The Japanese ambassador in Islamabad then swung into action, approached the PM and told him point blank: we cannot accept this blackmail; if the import licence is not restored, Toyota will wrap up operations in Pakistan. PM Nawaz eventually restored the registration.
Similarly, the historic Murree Brewery and the Hashoo Group of Companies (that also owns the Marriott and Pearl Continental Hotels) came under intense pressure in the mid-1990s, when former president Asif Ali Zardari expressed interest in buying some assets of these companies.

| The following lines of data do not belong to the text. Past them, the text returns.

(* ===== verification/SMCTrack.v ===== *)
(** * Self-modifying code tracking and sub-granule system calls: the model

    SyscallsSMCTracking.cpp (the paths that write-protect guest code and lift the protection)
    and GranuleMemory.cpp ([munmap] and [mprotect] of part of a host page), over the VMA map,
    the two granule tables and the table of host-owned ranges.  The protections that the
    kernel has are a map from host pages; the outcome of a system call is a function of its
    arguments.  The compiled code is a type with an interface, [CodeMap].  The counters of
    the store backpatcher, the audit log and the loading of code caches after an [mprotect]
    are not part of the state. *)

From S2P Require Import Prelude VMA VMATrack Granule HostRanges.
Import VMA Track.

(** What the tracking asks of the compiled code: whether a block compiled from a guest page can
    be reached, and that an invalidation leaves none in its range. *)
Class CodeMap (C : Type) := {
  live : C -> Z -> bool;
  InvalidateGuestCodeRange : C -> Z -> Z -> C;
  invalidate_range : forall c Start Length p, Start <= p < Start + Length ->
    live (InvalidateGuestCodeRange c Start Length) p = false;
  invalidate_keeps : forall c Start Length p,
    live (InvalidateGuestCodeRange c Start Length) p = true -> live c p = true;
}.

Module SMCTrack.

Inductive SMCChecks := CONFIG_SMC_NONE | CONFIG_SMC_MTRACK | CONFIG_SMC_FULL.

#[global] Instance SMCChecks_dec : EqDecision SMCChecks.
Proof. solve_decision. Defined.

Record Config := mkConfig {
  Checks : SMCChecks;
  SMCMarkMemo : bool;
  SMCDetectionDisabled : bool;
  SMCFileImmutable : bool;
  granule_config : SMC.Config;
}.

Section system.
  Context {C : Type} `{CodeMap C}.

Record Sys := mkSys {
  vt : VMATracking;
  gt : GT.Table;
  smc : SMC.GranuleTable;
  rearms : SMC.RearmQueue;
  kernel : gmap Z Z;
  code : C;
  (** The members of [MappedResource] and [SyscallHandler] of FEX_SMCFILEIMMUTABLE. *)
  SMCFileImmutableRevoked : gset Z;
  SMCImmutableSkippedPages : gset Z;
  SMCImmutableSkipTotal : Z;
}.

Definition set_vt v st := mkSys v (gt st) (smc st) (rearms st) (kernel st) (code st)
  (SMCFileImmutableRevoked st) (SMCImmutableSkippedPages st) (SMCImmutableSkipTotal st).
Definition set_gt g st := mkSys (vt st) g (smc st) (rearms st) (kernel st) (code st)
  (SMCFileImmutableRevoked st) (SMCImmutableSkippedPages st) (SMCImmutableSkipTotal st).
Definition set_smc s st := mkSys (vt st) (gt st) s (rearms st) (kernel st) (code st)
  (SMCFileImmutableRevoked st) (SMCImmutableSkippedPages st) (SMCImmutableSkipTotal st).
Definition set_rearms r st := mkSys (vt st) (gt st) (smc st) r (kernel st) (code st)
  (SMCFileImmutableRevoked st) (SMCImmutableSkippedPages st) (SMCImmutableSkipTotal st).
Definition set_kernel k st := mkSys (vt st) (gt st) (smc st) (rearms st) k (code st)
  (SMCFileImmutableRevoked st) (SMCImmutableSkippedPages st) (SMCImmutableSkipTotal st).
Definition set_code c st := mkSys (vt st) (gt st) (smc st) (rearms st) (kernel st) c
  (SMCFileImmutableRevoked st) (SMCImmutableSkippedPages st) (SMCImmutableSkipTotal st).
Definition set_skipped p n st := mkSys (vt st) (gt st) (smc st) (rearms st) (kernel st) (code st)
  (SMCFileImmutableRevoked st) p n.
Definition set_revoked r st := mkSys (vt st) (gt st) (smc st) (rearms st) (kernel st) (code st)
  r (SMCImmutableSkippedPages st) (SMCImmutableSkipTotal st).

  Context (asserts : bool) (HostSize : Z) (cfg : Config) (owned : HostOwned.Owned).
  (** The [errno] of a call with these arguments, 0 when it succeeds; whether PROT_SAO is added;
      the clock. *)
  Context (mprotect_errno : Z -> Z -> Z -> Z) (munmap_errno : Z -> Z -> Z) (Live : bool) (Now : Z).

(** The host pages of a range get a protection. *)
Definition kprotect (k : gmap Z Z) (Start Length Prot : Z) : option (gmap Z Z) :=
  for_range Start (u64 (Start + Length)) HostSize (fun G k => Some (<[G := Prot]> k)) k.

Definition InvalidateCodeRangeIfNecessary (st : Sys) (Base Length : Z) : Sys :=
  if decide (Checks cfg = CONFIG_SMC_NONE) then st
  else set_code (InvalidateGuestCodeRange (code st) Base Length) st.

(** ** Marking executable ranges *)

Definition SMCFileImmutableActive : bool :=
  SMCFileImmutable cfg && bool_decide (Checks cfg = CONFIG_SMC_MTRACK).

Definition MarkSMCImmutableSkippedRange (st : Sys) (Base Top : Z) : option Sys :=
  pn ← for_range Base Top FEX_GUEST_PAGE_SIZE
    (fun Page '(Pages, Added) =>
       Some ({[Page]} ∪ Pages, if bool_decide (Page ∈ Pages) then Added else Added + 1))
    (SMCImmutableSkippedPages st, 0);
  let '(Pages, Added) := pn in
  Some (set_skipped Pages (u64 (SMCImmutableSkipTotal st + Added)) st).

(** One write protection with its bookkeeping; a refusal invalidates instead. *)
Definition ProtectRange (st : Sys) (ProtectBase ProtectSize : Z) : option Sys :=
  let Region := SMC.Cover HostSize ProtectBase ProtectSize in
  if mprotect_errno (SMC.Start Region) (SMC.RangeLength Region) PROT_READ =? 0 then
    k ← kprotect (kernel st) (SMC.Start Region) (SMC.RangeLength Region) PROT_READ;
    t ← SMC.NoteGranulesArmed HostSize (smc st) ProtectBase ProtectSize;
    Some (set_smc t (set_kernel k st))
  else Some (InvalidateCodeRangeIfNecessary st ProtectBase ProtectSize).

(** The loop over the mirrors of a shared mapping. *)
Fixpoint MarkMirrors (fuel : nat) (st : Sys) (OffsetBase OffsetTop : Z) (VMA : Z) : option Sys :=
  match fuel with
  | O => None
  | S fuel =>
      e ← VMAs (vt st) !! VMA;
      let VMAOffsetTop := u64 (Offset e + Length e) in
      st ← (if Writable (Prot e) && (Offset e <? OffsetTop) && (OffsetBase <? VMAOffsetTop) then
              let MirroredBase := Z.max (Offset e) OffsetBase in
              let MirroredSize := u64 (Z.min OffsetTop VMAOffsetTop - MirroredBase) in
              ProtectRange st (u64 (u64 (MirroredBase - Offset e) + Base e)) MirroredSize
            else Some st);
      match ResourceNextVMA e with
      | None => Some st
      | Some next => MarkMirrors fuel st OffsetBase OffsetTop next
      end
  end.

(** The body of the walk at one mapping; whether the range needed an action. *)
Definition MarkMapping (st : Sys) (RBase Top : Z) (k : Z) (e : VMAEntry) : option (Sys * bool) :=
  let MapTop := u64 (k + Length e) in
  let ProtectBase := Z.max k RBase in
  let ProtectSize := u64 (Z.min MapTop Top - ProtectBase) in
  if Shared (Flags e) then
    skip ← SMC.GranuleRangeDemoted HostSize (smc st) ProtectBase ProtectSize;
    if (skip : bool) then Some (st, true)
    else
      _ ← LOGMAN asserts (negb (ptr_eqb (Resource e) None));
      let OffsetBase := u64 (u64 (ProtectBase - k) + Offset e) in
      let OffsetTop := u64 (OffsetBase + ProtectSize) in
      r ← Resource e;
      res ← MappedResources (vt st) !! r;
      _ ← LOGMAN asserts (negb (ptr_eqb (FirstVMA res) None));
      first ← FirstVMA res;
      st ← MarkMirrors (size (VMAs (vt st))) st OffsetBase OffsetTop first;
      Some (st, true)
  else if Writable (Prot e) then
    if SMCDetectionDisabled cfg && Executable (Prot e) then Some (st, true)
    else if SMCFileImmutableActive &&
            match Resource e with None => false | Some r => bool_decide (r ∉ SMCFileImmutableRevoked st) end then
      st ← MarkSMCImmutableSkippedRange st ProtectBase (u64 (ProtectBase + ProtectSize));
      Some (st, true)
    else
      skip ← SMC.GranuleRangeDemoted HostSize (smc st) ProtectBase ProtectSize;
      if (skip : bool) then Some (st, true)
      else st ← ProtectRange st ProtectBase ProtectSize; Some (st, true)
  else Some (st, false).

(** The walk over the mappings below [cur], from above. *)
Fixpoint MarkLoop (fuel : nat) (st : Sys) (RBase Top cur : Z) (NoActionNeeded : bool) : option (Sys * bool) :=
  match pred_key (VMAs (vt st)) cur with
  | None => Some (st, NoActionNeeded)
  | Some k =>
      match fuel with
      | O => None
      | S fuel =>
          e ← VMAs (vt st) !! k;
          if u64 (k + Length e) <=? RBase then Some (st, NoActionNeeded)
          else
            sa ← MarkMapping st RBase Top k e;
            let '(st, action) := sa in
            MarkLoop fuel st RBase Top k (NoActionNeeded && negb action)
      end
  end.

Definition ReportGranuleFlips (st : Sys) : Sys :=
  if negb (SMC.Enabled HostSize) then st else set_smc (fst (SMC.TakeFlipReport (smc st))) st.

Definition MarkGuestExecutableRange (st : Sys) (RStart RLength : Z) : option Sys :=
  let RBase := RStart &&& FEX_GUEST_PAGE_MASK in
  let Top := Track.AlignUp (u64 (RStart + RLength)) FEX_GUEST_PAGE_SIZE in
  if negb (bool_decide (Checks cfg = CONFIG_SMC_MTRACK)) then Some st
  else
    let st := ReportGranuleFlips st in
    let Generation := LoadGeneration (vt st) in
    let Memoisable := SMCMarkMemo cfg && (u64 (Top - RBase) =? FEX_GUEST_PAGE_SIZE) in
    hit ← (if Memoisable then IsMarkNoOp (vt st) RBase Generation else Some false);
    if (hit : bool) then Some st
    else
      sa ← MarkLoop (size (VMAs (vt st))) st RBase Top Top true;
      let '(st, NoActionNeeded) := sa in
      if Memoisable && NoActionNeeded then
        v ← RecordMarkNoOp (vt st) RBase Generation; Some (set_vt v st)
      else Some st.

(** [RevokeSMCFileImmutabilityLocked]: the resources of the mappings that meet the range. *)
Fixpoint RevokeLoop (fuel : nat) (st : Sys) (RBase cur : Z) : option Sys :=
  match pred_key (VMAs (vt st)) cur with
  | None => Some st
  | Some k =>
      match fuel with
      | O => None
      | S fuel =>
          e ← VMAs (vt st) !! k;
          if u64 (k + Length e) <=? RBase then Some st
          else
            let st := match Resource e with
                      | None => st
                      | Some r => set_revoked ({[r]} ∪ SMCFileImmutableRevoked st) st
                      end in
            RevokeLoop fuel st RBase k
      end
  end.

Definition RevokeSMCFileImmutabilityLocked (st : Sys) (RBase Top : Z) : option Sys :=
  RevokeLoop (size (VMAs (vt st))) st RBase Top.

(** ** Lifting the protection *)

(** [None] is the fatal error when the [mprotect] fails. *)
Definition UnprotectGuestRangeForHostWrite (st : Sys) (RStart RLength : Z) : option Sys :=
  let Region := SMC.Cover HostSize RStart RLength in
  let Top := u64 (SMC.Start Region + SMC.RangeLength Region) in
  st ← for_range (HostPage.AlignDown HostSize (SMC.Start Region)) Top (HostPage.Size HostSize)
    (fun Granule st => Some (set_smc (fst (fst (SMC.NoteFault HostSize (granule_config cfg) Now (smc st) Granule))) st)) st;
  let st := set_code (InvalidateGuestCodeRange (code st) (SMC.Start Region) (SMC.RangeLength Region)) st in
  if mprotect_errno (SMC.Start Region) (SMC.RangeLength Region) (PROT_READ ||| PROT_WRITE) =? 0 then
    k ← kprotect (kernel st) (SMC.Start Region) (SMC.RangeLength Region) (PROT_READ ||| PROT_WRITE);
    Some (set_kernel k st)
  else None.

Definition NoteGranuleRangeGone (st : Sys) (RBase Top : Z) : option Sys :=
  if negb (SMC.Enabled HostSize) then Some st
  else
    t ← SMC.Forget HostSize (smc st) RBase Top;
    Some (set_rearms (SMC.Drop HostSize (rearms st) RBase Top) (set_smc t st)).

End system.
End SMCTrack.
(** Read and write the words of the leaf at a path. *)
Definition find_path (b : Bitmap) (L : Z * Z) : option Leaf := N ← Entries b !! L.1; N !! L.2.
Definition leaf_at (b : Bitmap) (L : Z * Z) : Leaf := default ∅ (find_path b L).
Definition store_leaf (L : Z * Z) (f : Leaf -> Leaf) (b : Bitmap) : Bitmap :=
  mkBitmap (Root b) (alter (alter f L.2) L.1 (Entries b)) (AllLeaves b) (AllL1Nodes b) (Allocs b).
Definition load (L : Leaf) (i : Z) : Z := default 0 (L !! i).

Definition SetPageRange (PageBase Start Length : Z) (b : Bitmap) : Bitmap :=
  let '(L, b) := GetOrCreateLeaf PageBase b in
  match L with
  | None => b
  | Some L =>
      let Mask :=
        if negb (Length =? 0) then
          let PageEnd := u64 (PageBase + (1 <<< kPageShift)) in
          let Lo := if PageBase <? Start then Start else PageBase in
          let HiExcl := if u64 (Start + Length) <? PageEnd then u64 (Start + Length) else PageEnd in
          if Lo <? HiExcl then
            let FirstBit := u32 (u64 (Lo - PageBase) >>> kGranuleShift) in
            let LastBit := u32 (u64 (u64 (HiExcl - 1) - PageBase) >>> kGranuleShift) in
            BitRangeMask FirstBit LastBit
          else u64 (-1)
        else u64 (-1) in
      let i := WordIndex PageBase in
      store_leaf L (fun l => <[i := load l i ||| Mask]> l) b
  end.

Definition ClearPage (PageBase : Z) (b : Bitmap) : Bitmap :=
  match FindLeaf b PageBase with
  | None => b
  | Some _ => store_leaf (L0Index PageBase, L1Index PageBase) (insert (WordIndex PageBase) 0) b
  end.

(** The 1024 words of every leaf of the list. *)
Definition ClearAll (b : Bitmap) : Bitmap :=
  foldl (fun b L => store_leaf L (fun _ => ∅) b) b (AllLeaves b).

Definition page_clear (b : Bitmap) (Start End Page : Z) : bool :=
  let PageBase := u64 (Page <<< kPageShift) in
  match FindLeafFrom b PageBase with
  | None => true
  | Some L =>
      let Word := load L (WordIndex PageBase) in
      if Word =? 0 then true
      else
        let PageEnd := u64 (PageBase + (1 <<< kPageShift)) in
        let Lo := if PageBase <? Start then Start else PageBase in
        let HiExcl := if End <? PageEnd then End else PageEnd in
        let FirstBit := u32 (u64 (Lo - PageBase) >>> kGranuleShift) in
        let LastBit := u32 (u64 (u64 (HiExcl - 1) - PageBase) >>> kGranuleShift) in
        Word &&& BitRangeMask FirstBit LastBit =? 0
  end.

Definition ProvablyClear (b : Bitmap) (Start Length : Z) : bool :=
  if negb (Root b) || (Length =? 0) then false
  else
    let End := u64 (Start + Length) in
    if (End <? Start) || (kMaxAddress <? End) then false
    else
      let FirstPage := Start >>> kPageShift in
      let LastPage := u64 (End - 1) >>> kPageShift in
      if 3 <? u64 (LastPage - FirstPage) then false
      else forallb (page_clear b Start End) (seqZ FirstPage (LastPage - FirstPage + 1)).

End allocation.

End CodeGranuleBitmap.

(** ** What the tree stores *)

Section tree.
  Import CodeGranuleBitmap.

(** The word of the page of an address. *)
Definition word (b : Bitmap) (a : Z) : Z := load (leaf_at b (L0Index a, L1Index a)) (WordIndex a).

Lemma index_eqs a : 0 <= a ->
  L0Index a = (a / 2 ^ 35) mod 2 ^ 13 /\ L1Index a = (a / 2 ^ 22) mod 2 ^ 13 /\ WordIndex a = (a / 2 ^ 12) mod 2 ^ 10.
Proof.
  intros Ha. unfold L0Index, L1Index, WordIndex.
  change (1 <<< kL0Bits) with (2 ^ 13). change (1 <<< kL1Bits) with (2 ^ 13). change (1 <<< kLeafBits) with (2 ^ 10).
  rewrite !Z.sub_1_r, <- !Z.ones_equiv, !Z.land_ones, !Z.shiftr_div_pow2 by (unfold kL0Shift, kL1Shift, kLeafShift, kPageShift, kLeafBits, kL1Bits; lia).
  split_and!; apply u_small; unfold is_u; pose proof (Z.mod_pos_bound (a / 2 ^ 35) (2 ^ 13) ltac:(lia));
    pose proof (Z.mod_pos_bound (a / 2 ^ 22) (2 ^ 13) ltac:(lia));
    pose proof (Z.mod_pos_bound (a / 2 ^ 12) (2 ^ 10) ltac:(lia)); lia.
Qed.

Lemma index_page a : 0 <= a < 2 ^ 48 -> a / 2 ^ 12 = L0Index a * 2 ^ 23 + L1Index a * 2 ^ 10 + WordIndex a.
Proof.
  intros Ha. destruct (index_eqs a) as (-> & -> & ->); [lia|].
  replace (a / 2 ^ 35) with (a / 2 ^ 12 / 2 ^ 10 / 2 ^ 13) by (rewrite !Zdiv_Zdiv by lia; done).
  replace (a / 2 ^ 22) with (a / 2 ^ 12 / 2 ^ 10) by (rewrite !Zdiv_Zdiv by lia; done).
  assert (0 <= a / 2 ^ 12 < 2 ^ 36) as Hp by (split; [apply Z.div_pos|apply Z.div_lt_upper_bound]; lia).
  generalize dependent (a / 2 ^ 12). intros p Hp.
  pose proof (Z.div_mod p (2 ^ 10) ltac:(lia)) as H1. pose proof (Z.div_mod (p / 2 ^ 10) (2 ^ 13) ltac:(lia)) as H2.
  rewrite (Z.mod_small (p / 2 ^ 10 / 2 ^ 13)); [lia|].
  split; [apply Z.div_pos; [apply Z.div_pos|]; lia|]. rewrite Zdiv_Zdiv by lia. apply Z.div_lt_upper_bound; lia.
Qed.

(** No two pages share a word: the radix aliases nothing. *)
Lemma index_inj a a' : 0 <= a < 2 ^ 48 -> 0 <= a' < 2 ^ 48 ->
  L0Index a = L0Index a' -> L1Index a = L1Index a' -> WordIndex a = WordIndex a' -> a / 2 ^ 12 = a' / 2 ^ 12.
Proof. intros Ha Ha' E0 E1 EW. rewrite (index_page a), (index_page a') by done. by rewrite E0, E1, EW. Qed.

Lemma index_same a a' : 0 <= a -> 0 <= a' -> a / 2 ^ 12 = a' / 2 ^ 12 ->
  L0Index a = L0Index a' /\ L1Index a = L1Index a' /\ WordIndex a = WordIndex a'.
Proof.
  intros Ha Ha' E. destruct (index_eqs a Ha) as (-> & -> & ->). destruct (index_eqs a' Ha') as (-> & -> & ->).
  replace (2 ^ 35) with (2 ^ 12 * 2 ^ 23) by done. replace (2 ^ 22) with (2 ^ 12 * 2 ^ 10) by done.
  rewrite <- !Zdiv_Zdiv by lia. by rewrite E.
Qed.

(** Every leaf of the tree is in the list, so that [ClearAll] reaches it. *)
Definition listed (b : Bitmap) : Prop :=
  forall i j N, Entries b !! i = Some N -> is_Some (N !! j) -> (i, j) ∈ AllLeaves b.

Lemma leaf_at_store L f b L' :
  leaf_at (store_leaf L f b) L' =
  if decide (L = L') then default ∅ (f <$> find_path b L) else leaf_at b L'.
Proof.
  destruct L as [i j], L' as [i' j']. unfold leaf_at, find_path, store_leaf; cbn [Entries fst snd].
  destruct (decide (i = i')) as [<-|Hi]; [|rewrite lookup_alter_ne, decide_False by congruence; done].
  rewrite lookup_alter_eq. destruct (Entries b !! i) as [N|] eqn:E; cbn; [|by case_decide].
  destruct (decide (j = j')) as [<-|Hj].
  - by rewrite lookup_alter_eq, decide_True by done.
  - by rewrite lookup_alter_ne, decide_False by congruence.
Qed.

Lemma listed_store L f b : listed b -> listed (store_leaf L f b).
Proof.
  intros Hl i j N. unfold store_leaf; cbn [Entries AllLeaves]. destruct (decide (L.1 = i)) as [<-|Hi].
  - rewrite lookup_alter_eq. intros (N0 & E & ->)%fmap_Some Hj. apply (Hl _ _ N0); [done|].
    destruct (decide (L.2 = j)) as [<-|]; [rewrite lookup_alter_eq in Hj|rewrite lookup_alter_ne in Hj by done; done].
    destruct Hj as [x Hx]. apply fmap_Some in Hx as (y & -> & _). done.
  - rewrite lookup_alter_ne by done. apply Hl.
Qed.

Context (alloc : nat -> bool).

(** Nothing but new, empty nodes appears, and every leaf is listed. *)
Definition grows (b b' : Bitmap) : Prop :=
  Root b' = Root b /\ (listed b -> listed b') /\ forall L, leaf_at b' L = leaf_at b L.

The tax and police authorities were unleashed on the companies as part of harassment and intimidation.
“No way, we will die but not sell our brand to anyone,” the late Minoo Bhandara, the CEO of the Murree Brewery, had told me at his residence in Rawalpindi as he recounted the ordeal his company was going through those days.
Sadruddin Hashwani also endured similar harassments, prompting him to first move from Karachi to Islamabad and then to Dubai. He documented his experiences in his book Truth Always Prevails.
This represents a sad litany of official intimidation for the sake of vested interest. It also poorly reflects on sycophantic officials who bend forwards and backwards to please bosses to the total disregard for Rule of Law and the Ease of Doing Business.
Why should foreign investors stake their money in a country where top bosses tend to unleash tax and regulation officials on business and industrial houses — either for “raising revenues” or for arm-twisting into giving up businesses/industries of favourites? If there is no guarantee of protection against high-handed bureaucratic interventions, and where tax officials act like vultures to scare businesses either into paying bribes or exiting Pakistan, why should that country be a choice for any investor?
Pakistan will never attract genuine investment with this robber-baron, high-handed mindset that acts and reacts on personal whims against private enterprises. Investors want to optimise their profits not to share them with predatory officials or politicians.
Published in The Express Tribune, December 14th, 2022.